▶ [Exercise prompt]
For the data below, give again exactly the lines from the one containing "reserve_asset1_denom : option string;" through the one containing "Definition Number (a", both ends included, and no others.

▶ [Entries provided]
(** * Degenter indexer: trade sink, pool registry, block processor,
      fast-track reactor and live broadcaster

    A shallow embedding of the indexer's JavaScript sources and of the SQL
    statements they issue.  Each module embeds one source file and keeps
    the names of the source. *)

From Stdlib Require Import ZArith QArith List Lia Bool Ascii String.
From stdpp Require Import gmap strings list fin_maps sorting.

Local Open Scope Z_scope.
Local Open Scope string_scope.
Local Open Scope list_scope.

(** ** JavaScript values shared by the modules *)

(** A [TIMESTAMPTZ] value: microseconds since the Unix epoch. *)
Abbreviation timestamp := Z (only parsing).

(** * core/trades.js *)
Module Trades.

(** The enum types [trade_action] and [trade_direction] of the schema. *)
Inductive trade_action := swap | provide | withdraw.
Inductive trade_direction := buy | sell | dir_provide | dir_withdraw.
Inductive size_class := shrimp | shark | whale.

#[global] Instance trade_action_eq_dec : EqDecision trade_action.
Proof. solve_decision. Defined.
#[global] Instance trade_direction_eq_dec : EqDecision trade_direction.
Proof. solve_decision. Defined.
#[global] Instance size_class_eq_dec : EqDecision size_class.
Proof. solve_decision. Defined.

(** The object [t] handed to [insertTrade]: the twenty columns listed in
    [INSERT_SQL].  An amount column holds what [digitsOrNull] returned: a
    string of ASCII digits, kept here as the natural number it denotes, or
    [null].  The surrogate key [trade_id] is filled by the database and is
    not part of the object. *)
Record trade := {
  pool_id : Z;
  pair_contract : string;
  action : trade_action;
  direction : trade_direction;
  offer_asset_denom : option string;
  offer_amount_base : option N;
  ask_asset_denom : option string;
  ask_amount_base : option N;
  return_amount_base : option N;
  is_router : bool;
  reserve_asset1_denom : option string;
  reserve_asset1_amount_base : option N;
  reserve_asset2_denom : option string;
  reserve_asset2_amount_base : option N;
  height : Z;
  tx_hash : option string;
  signer : option string;
  msg_index : Z;
  created_at : timestamp;
  class : option size_class
}.

Definition set_class (t : trade) (c : option size_class) : trade :=
  {| pool_id := pool_id t; pair_contract := pair_contract t;
     action := action t; direction := direction t;
     offer_asset_denom := offer_asset_denom t;
     offer_amount_base := offer_amount_base t;
     ask_asset_denom := ask_asset_denom t;
     ask_amount_base := ask_amount_base t;
     return_amount_base := return_amount_base t;
     is_router := is_router t;
     reserve_asset1_denom := reserve_asset1_denom t;
     reserve_asset1_amount_base := reserve_asset1_amount_base t;
     reserve_asset2_denom := reserve_asset2_denom t;
     reserve_asset2_amount_base := reserve_asset2_amount_base t;
     height := height t; tx_hash := tx_hash t; signer := signer t;
     msg_index := msg_index t; created_at := created_at t;
     class := c |}.

(** [Number(x)] on an amount column: [Number(null)] is [0], and a digit
    string converts to the number it denotes. *)
Definition Number (a : option N) : Q :=
  match a with
  | None => 0
  | Some n => inject_Z (Z.of_N n)
  end.

Definition Qltb (a b : Q) : bool := negb (Qle_bool b a).

(** The body of [insertTrade] up to the push: [zigAmount], then the class.

    [Number(..) / 1e6] is a double in the source and an exact rational
    here.  The three comparisons agree: rounding to the nearest double is
    monotone, and [0], [1000], [10000], [10^9] and [10^10] are doubles, so
    the quotient of a digit string's value [n] by [1e6] is below [1000]
    (below [10000]) exactly when [n < 10^9] ([n < 10^10]), and positive
    exactly when [n] is. *)
Definition zigAmount (t : trade) : Q :=
  if decide (offer_asset_denom t = Some "uzig") then
    Number (offer_amount_base t) / 1000000
  else if decide (ask_asset_denom t = Some "uzig") then
    Number (return_amount_base t) / 1000000
  else 0.

Definition classOf (zig : Q) : option size_class :=
  if Qltb 0 zig then
    if Qltb zig 1000 then Some shrimp
    else if Qltb zig 10000 then Some shark
    else Some whale
  else None.

(** [insertTrade(t)]: set [t.class], then [tradesQueue.push(t)].  The
    queue is the list of pending items, oldest first. *)
Definition insertTrade (t : trade) (tradesQueue : list trade) : list trade :=
  tradesQueue ++ [set_class t (classOf (zigAmount t))].

(** *** [INSERT_SQL]: the flush statement

    [INSERT INTO trades (...) VALUES ... ON CONFLICT (created_at, tx_hash,
    pool_id, msg_index) DO NOTHING], arbitrated by the unique index
    [uq_trades_tx_pool_msg_time].  [created_at] and [pool_id] are
    [NOT NULL]; [tx_hash] is a nullable [TEXT] column, and the block
    processor passes [hashes[i] || null] for it.  A unique index keeps
    [NULL]s distinct, so a row whose [tx_hash] is [NULL] conflicts with no
    row. *)
Definition key_conflict (t r : trade) : bool :=
  bool_decide (created_at t = created_at r)
  && match tx_hash t, tx_hash r with
     | Some a, Some b => bool_decide (a = b)
     | _, _ => false
     end
  && bool_decide (pool_id t = pool_id r)
  && bool_decide (msg_index t = msg_index r).

(** One row of the [VALUES] list against the table so far (rows proposed
    earlier by the same statement included). *)
Definition insert_row (table : list trade) (t : trade) : list trade :=
  if existsb (key_conflict t) table then table else table ++ [t].

(** [flushFn(items)]: one multi-row insert. *)
Definition flushFn (items : list trade) (table : list trade) : list trade :=
  fold_left insert_row items table.

(** *** Size class *)

Lemma Qltb_lt (a b : Q) : Qltb a b = true <-> (a < b)%Q.
Proof.
  unfold Qltb. rewrite negb_true_iff, <- not_true_iff_false, Qle_bool_iff.
  split; [apply Qnot_le_lt | apply Qlt_not_le].
Qed.

Lemma Qltb_ge (a b : Q) : Qltb a b = false <-> (b <= a)%Q.
Proof.
  unfold Qltb. rewrite negb_false_iff. apply Qle_bool_iff.
Qed.

Lemma classOf_null (z : Q) : (z <= 0)%Q -> classOf z = None.
Proof.
  intros Hz. unfold classOf.
  destruct (Qltb 0 z) eqn:E; [|reflexivity].
  apply Qltb_lt in E. exfalso. exact (Qlt_not_le _ _ E Hz).
Qed.

Lemma classOf_shrimp (z : Q) : (0 < z)%Q -> (z < 1000)%Q -> classOf z = Some shrimp.
Proof.
  intros H0 H1. unfold classOf.
  apply Qltb_lt in H0, H1. now rewrite H0, H1.
Qed.

Lemma classOf_shark (z : Q) :
  (1000 <= z)%Q -> (z < 10000)%Q -> classOf z = Some shark.
Proof.
  intros H0 H1. unfold classOf.
  assert (Hpos : (0 < z)%Q) by (eapply Qlt_le_trans; [|exact H0]; reflexivity).
  apply Qltb_lt in Hpos, H1. apply Qltb_ge in H0.
  now rewrite Hpos, H0, H1.
Qed.

Lemma classOf_whale (z : Q) : (10000 <= z)%Q -> classOf z = Some whale.
Proof.
  intros H0. unfold classOf.
  assert (Hpos : (0 < z)%Q) by (eapply Qlt_le_trans; [|exact H0]; reflexivity).
  assert (H1 : (1000 <= z)%Q) by (eapply Qle_trans; [|exact H0]; discriminate).
  apply Qltb_lt in Hpos. apply Qltb_ge in H0, H1.
  now rewrite Hpos, H1, H0.
Qed.

Lemma Number_nonneg (a : option N) : (0 <= Number a / 1000000)%Q.
Proof.
  destruct a as [n|]; simpl; [|discriminate].
  unfold Qle, Qdiv, Qmult, Qinv, inject_Z; simpl. lia.
Qed.

(** [native_leg t z]: [z] is the amount [insertTrade] reads for the
    native leg of [t], over [10^6].  The offer leg reads
    [offer_amount_base]; the ask leg is consulted only when the offer leg
    is not native, and reads [return_amount_base]. *)
Inductive native_leg (t : trade) : Q -> Prop :=
| native_offer :
    offer_asset_denom t = Some "uzig" ->
    native_leg t (Number (offer_amount_base t) / 1000000)%Q
| native_ask :
    offer_asset_denom t <> Some "uzig" ->
    ask_asset_denom t = Some "uzig" ->
    native_leg t (Number (return_amount_base t) / 1000000)%Q.

Lemma native_leg_zigAmount (t : trade) (z : Q) :
  native_leg t z -> zigAmount t = z.
Proof.
  intros [Ho | Ho Ha]; unfold zigAmount.
  - now rewrite decide_True.
  - rewrite decide_False by assumption. now rewrite decide_True.
Qed.

(** A swap that offers a million [uzig]: scenario S1 of the spec. *)
Definition sample_trade (offer : option string) (offerAmt : option N)
    (ask : option string) (retAmt : option N) (tx : option string) : trade :=
  {| pool_id := 1; pair_contract := "zig1pool"; action := swap; direction := buy;
     offer_asset_denom := offer; offer_amount_base := offerAmt;
     ask_asset_denom := ask; ask_amount_base := None;
     return_amount_base := retAmt; is_router := false;
     reserve_asset1_denom := None; reserve_asset1_amount_base := None;
     reserve_asset2_denom := None; reserve_asset2_amount_base := None;
     height := 100; tx_hash := tx; signer := None; msg_index := 0;
     created_at := 1700000000000000; class := None |}.

Example insertTrade_S1 :
  insertTrade (sample_trade (Some "uzig") (Some 1000000%N) (Some "factory/X")
                 (Some 250000%N) (Some "AB12")) []
  = [set_class (sample_trade (Some "uzig") (Some 1000000%N) (Some "factory/X")
                 (Some 250000%N) (Some "AB12")) (Some shrimp)].
Proof. reflexivity. Qed.

Example insertTrade_thresholds :
  map class
    (fold_right insertTrade []
       [sample_trade (Some "uzig") (Some 10000000000%N) None None None;
        sample_trade (Some "uzig") (Some 9999999999%N) None None None;
        sample_trade (Some "factory/X") None (Some "uzig") (Some 1000000000%N) None;
        sample_trade (Some "uzig") (Some 999999999%N) None None None;
        sample_trade (Some "factory/X") (Some 5%N) (Some "ibc/Y") (Some 7%N) None])
  = [None; Some shrimp; Some shark; Some shark; Some whale].
Proof. reflexivity. Qed.

(** C4, as the spec words it, at a native offer leg of amount zero:
    [z = 0 < 1000], and yet the class is [null], not ['shrimp'].  The
    guard [if (zigAmount > 0)] sends a zero (or missing) amount to the
    [else] branch. *)
Lemma insertTrade_zero_native_leg_unclassified :
  let t := sample_trade (Some "uzig") (Some 0%N) (Some "factory/X") (Some 5%N) None in
  native_leg t (0 / 1000000)%Q /\ (0 / 1000000 < 1000)%Q /\
  insertTrade t [] = [set_class t None] /\
  class (set_class t None) <> Some shrimp.
Proof.
  cbv zeta. split; [|split; [|split]].
  - exact (native_offer (sample_trade (Some "uzig") (Some 0%N) (Some "factory/X")
                           (Some 5%N) None) eq_refl).
  - reflexivity.
  - reflexivity.
  - discriminate.
Qed.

▶ [Output]
  reserve_asset1_denom : option string;
  reserve_asset1_amount_base : option N;
  reserve_asset2_denom : option string;
  reserve_asset2_amount_base : option N;
  height : Z;
  tx_hash : option string;
  signer : option string;
  msg_index : Z;
  created_at : timestamp;
  class : option size_class
}.

Definition set_class (t : trade) (c : option size_class) : trade :=
  {| pool_id := pool_id t; pair_contract := pair_contract t;
     action := action t; direction := direction t;
     offer_asset_denom := offer_asset_denom t;
     offer_amount_base := offer_amount_base t;
     ask_asset_denom := ask_asset_denom t;
     ask_amount_base := ask_amount_base t;
     return_amount_base := return_amount_base t;
     is_router := is_router t;
     reserve_asset1_denom := reserve_asset1_denom t;
     reserve_asset1_amount_base := reserve_asset1_amount_base t;
     reserve_asset2_denom := reserve_asset2_denom t;
     reserve_asset2_amount_base := reserve_asset2_amount_base t;
     height := height t; tx_hash := tx_hash t; signer := signer t;
     msg_index := msg_index t; created_at := created_at t;
     class := c |}.

(** [Number(x)] on an amount column: [Number(null)] is [0], and a digit
    string converts to the number it denotes. *)
Definition Number (a : option N) : Q :=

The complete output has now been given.